The memoir may sound -- and perhaps is -- a trifle slight and self-serving. It's a coming-of-age story very particular to its time and place -- New York City in the 1990s -- but it's written with an appealing clarity and simplicity, and the author gets so many things right, including the changing seasons in the city; my friend (whom she paints in an unflattering, if fairly accurate, light); and, ultimately, the reality of suffering. One of her job duties at the literary agency was answering the voluminous fan mail sent to Salinger with an off-putting standard form letter. After reading some of these letters, however -- many of them from fellow World War II veterans -- and after belatedly reading Salinger's slim oeuvre, she comes to a deeper understanding of the human condition.
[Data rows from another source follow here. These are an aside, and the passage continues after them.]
Lemma to_long_value x : normal x ->
  to_long_any x = if decide (- 2 ^ 63 <= value x < 2 ^ 63) then value x else word_nan.
Proof.
  intros (Hne & Hr & _). destruct x as [|d0 [|d1 x]]; [done| |].
  - apply Forall_cons_1 in Hr as [Hd _]. unfold in_range, Half in Hd. cbn [value].
    rewrite decide_True by lia. cbn. lia.
  - cbn [to_long_any tail]. set (rest := d1 :: x) in *. pose proof Hr as Hr'. apply Forall_cons_1 in Hr as [Hd0 Hr].
    assert (in_range d1) as Hd1 by by apply Forall_cons_1 in Hr as [? _].
    unfold in_range, Half in Hd0, Hd1.
    set (v := s64 (d0 + s64 (Z.shiftl d1 word_shift))).
    assert (exists k, v = d0 + Base * value rest + k * 2 ^ 64) as [k Ek].
    { unfold v. destruct (wraps_congr 64 (Z.shiftl d1 word_shift) ltac:(lia)) as [k1 E1].
      destruct (wraps_congr 64 (d0 + s64 (Z.shiftl d1 word_shift)) ltac:(lia)) as [k2 E2].
      rewrite E2, E1. unfold word_shift. rewrite Z.shiftl_mul_pow2 by lia. unfold rest. cbn [value].
      destruct x as [|d2 x]; cbn [value].
      - exists (k1 + k2). unfold Base. lia.
      - exists (k1 + k2 - 2 ^ 40 * (d2 + Base * value x)). unfold Base. lia. }
    assert (- 2 ^ 63 <= v < 2 ^ 63) as Hv by apply (wraps_range 64 _ ltac:(lia)).
    assert (v mod Base = d0 mod Base) as Em.
    { rewrite Ek. replace (d0 + Base * value rest + k * 2 ^ 64) with (d0 + (value rest + k * 2 ^ 12) * Base)
        by (unfold Base; lia). apply Z.mod_add. unfold Base. lia. }
    assert (exists q, v mod Base - d0 = q * Base /\ - 2 <= q <= 2) as (q & Eq & Hq).
    { rewrite Em. pose proof (Z.div_mod d0 Base ltac:(unfold Base; lia)). exists (- (d0 / Base)).
      split; [lia|]. unfold Base in *.
      pose proof (Z.div_le_lower_bound d0 (2 ^ 52) (-1) ltac:(lia) ltac:(lia)).
      pose proof (Z.div_lt_upper_bound d0 (2 ^ 52) 1 ltac:(lia) ltac:(lia)). lia. }
    assert (- 2 ^ 11 <= v / Base < 2 ^ 11) as Hvb.
    { unfold Base. split; [apply Z.div_le_lower_bound; lia|apply Z.div_lt_upper_bound; lia]. }
    assert (s64 (Z.shiftr (s64 (Z.land v (Base - 1) - d0)) word_shift + Z.shiftr v word_shift) = q + v / Base) as ->.
    { unfold Base at 1. change (2 ^ 52 - 1) with (Z.ones 52). rewrite Z.land_ones by lia. change (2 ^ 52) with Base.
      rewrite Eq, !shiftr_word. rewrite (s64_small (q * Base)) by (unfold Base; lia).
      rewrite Z.div_mul by (unfold Base; lia). rewrite s64_small by lia. done. }
    rewrite to_long_loop_spec by (done || unfold rest || lia).
    assert ((q + v / Base) * Base = v - d0) as Hqv.
    { pose proof (Z.div_mod v Base ltac:(unfold Base; lia)). lia. }
    change (value (d0 :: rest)) with (d0 + Base * value rest).
    destruct (Z.eqb_spec (q + v / Base) (value rest)) as [E|E], (decide (- 2 ^ 63 <= d0 + Base * value rest < 2 ^ 63)); try done.
    + rewrite <- E. lia.
    + exfalso. rewrite <- E in *. lia.
    + exfalso. apply E. assert (k = 0) as -> by lia. unfold Base in *. lia.
Qed.

(** ** Properties *)

(** The value of a number that may be NaN. *)
Definition value_of (x : digits) : option Z := if is_valid x then Some (value x) else None.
She notes that Bessie Glass, the mother of Franny and Zooey, of Boo Boo, Buddy, and Seymour (as well as of Walt, lost in the war, and his twin brother Waker, a cloistered Carthusian monk), "is in mourning [for her two dead children]. As is the entire Glass family. A family in mourning, never to recover. A world in mourning, never to recover." The book is worth reading just to get to that moment, which comes near the end.
I didn't know the author that well back in the day, and I don't know whether her heart had always been open to the truth of suffering, or whether that realization was entirely catalyzed by her reading of Salinger. The author's ex-boyfriend has, in private correspondence, cast her compassion somewhat into question, but I suppose it's not really that important. What is important is the truth that art can effectively reveal certain aspects of humanity, including the inescapable fact of its suffering, and can also provide, if not the remedy for that suffering, then at least some assuagement.
This calls into question the purpose of the memoir as a genre. What is it for, really, and who among us has lived in such a way that merits such public retelling? The Salinger memoir appealed to me because I knew what the author meant. She describes with great care the weather, what she wore, and what she ordered at the deli, all of which are things that I like to know about; attention to such details in my own life is something that has always had great, almost talismanic significance for me. And even if she's not telling the truth about everything -- because who, in a memoir, is? -- she is nothing but truthful about the fact that, beneath the surface of things and phenomena, trouble is roiling, suffering exists, and even the best-intentioned of us cause one another unspeakable pain. If the Salinger memoir has merit, it's primarily because it sends out a slim shaft of light into the brokenness of things: the light of shared pain, of recognized suffering. We possess art, as Nietzsche said, lest we perish of the truth, and is not the purpose of art to alleviate suffering? Goethe wrote:
Now, Muses, enough!
You strive in vain to show
how anguish and joy
change places in the loving heart.
You cannot heal the wounds
that love inflicts;
but comfort comes,
kindly ones, only from you.
And Memory, Mnemosyne, is the mother of the muses.
Perhaps all art is an evocation of Memory, Mother of the Muses; as writers and as readers we summon her so that, as good mothers do, she might comfort us.